No male narrator comes between Mai Zetterling or Florence King and their readers. Each tells her tale in her own way. Mai’s way is to spill it out higgledy-piggledy as though at a diagnostic session with a psychiatrist. She chooses, somewhat startlingly, to represent her early years in Sweden as an unbroken cavalcade of cocks, condoms, flashings, fellatios, and the sights, sounds and smells of excretion, menstruation and parturition. Then comes a mystical conversion, then stage success in London, then an affair with Tyrone Power in Hollywood (where she can’t understand the jokes), then Medieval-style peasant-hood in France, and fulfilment as a filmmaker among the Eskimos (whose jokes are less threateningly sophisticated). She may be tenacious but her sexual self-absorption is total and her curiosity about others (husbands included) non-existent; when in doubt she goes ape. ‘Was I mad?’ she asks at intervals. Well, perhaps a teeny bit. And she is emphatically not a writer.

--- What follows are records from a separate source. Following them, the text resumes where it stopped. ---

(* ===== verification/Ip4Ops.v ===== *)
(** * The operations of IPv4 on a well-formed state

    The header as bytes and its checksum, the class of a state that contains the
    IPv4 module, routing, and what the output functions do to the packet and to
    the wire. *)

From stdpp Require Import gmultiset.
From S2P Require Import Prelude Strings Onescomp Def Chksum Ip4Addr Alloc Memp Mem Pbuf PbufRef PbufAlloc PbufStore PbufPool PbufTrim Ethernet EthArp EthArpOps EthArpOut LwipPort ArpSpec EthInput Ip4 HeadMem.

(** ** Specifications *)

(** A header without options, RFC 791; [chk] is the checksum as it is stored. *)
Definition ip_header (tos len id ttl proto chk src dest : Z) : list Z :=
  [0x45; tos; len / 256; len mod 256; id / 256; id mod 256; 0; 0; ttl; proto; chk mod 256; chk / 256] ++ le_bytes src ++ le_bytes dest.

(** The checksum of a header: the complement of the sum of the rest. *)
Definition ip_header_chksum (tos len id ttl proto src dest : Z) : Z :=
  65535 - oc (wsum (ip_header tos len id ttl proto 0 src dest)).

(** The header as [ip4_output_if] sends it. *)
Definition sent_header (tos len id ttl proto src dest : Z) : list Z :=
  ip_header tos len id ttl proto (ip_header_chksum tos len id ttl proto src dest) src dest.

(** ** Lemmas *)

(** *** The header *)

Lemma ip_header_length tos len id ttl proto chk src dest : length (ip_header tos len id ttl proto chk src dest) = 20%nat.
Proof. done. Qed.

Lemma ip_header_bytes tos len id ttl proto chk src dest : is_u8 tos -> is_u16 len -> is_u16 id -> is_u8 ttl -> is_u8 proto -> is_u16 chk ->
  is_u32 src -> is_u32 dest -> bytes_ok (ip_header tos len id ttl proto chk src dest).
Proof.
  intros. apply Forall_app. split; [repeat constructor; solve_u|]. apply Forall_app. split; by apply le_bytes_ok.
Qed.

Lemma wsum_le_bytes a rest : wsum (le_bytes a ++ rest) = a mod 256 + 256 * (a / 256 mod 256) + (a / 65536 mod 256 + 256 * (a / 16777216)) + wsum rest.
Proof. change (wsum (le_bytes a ++ rest)) with (a mod 256 + 256 * (a / 256 mod 256) + (a / 65536 mod 256 + 256 * (a / 16777216) + wsum rest)). lia. Qed.

Lemma wsum_header tos len id ttl proto chk src dest :
  wsum (ip_header tos len id ttl proto chk src dest) =
  0x45 + 256 * tos + (len / 256 + 256 * (len mod 256)) + (id / 256 + 256 * (id mod 256)) + (ttl + 256 * proto) + (chk mod 256 + 256 * (chk / 256)) +
  (src mod 256 + 256 * (src / 256 mod 256) + (src / 65536 mod 256 + 256 * (src / 16777216))) +
  (dest mod 256 + 256 * (dest / 256 mod 256) + (dest / 65536 mod 256 + 256 * (dest / 16777216))).
Proof. unfold ip_header, le_bytes. cbn [app wsum]. ring. Qed.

If All Those Tomorrows follows the trail of an uncontrollable id, Confessions of a Failed Southern Lady is the memoir of a serenely self-aware ego. Florence King grew up in an obsessively obstetrical atmosphere, but was encouraged to rebel by her drily intellectual father. Traditional Virginian femininity, she concluded at a relatively tender age, meant ‘nervous breakdowns, insanity, spontaneous hysterectomy and illiteracy’, and as a born nonconformist she wanted no part of it. She writes with the pace and aphoristic punch of an accomplished comic novelist (Alison Lurie praises her to the skies), but her judgments are grave and the emancipation she chronicles is both moving and unexpected.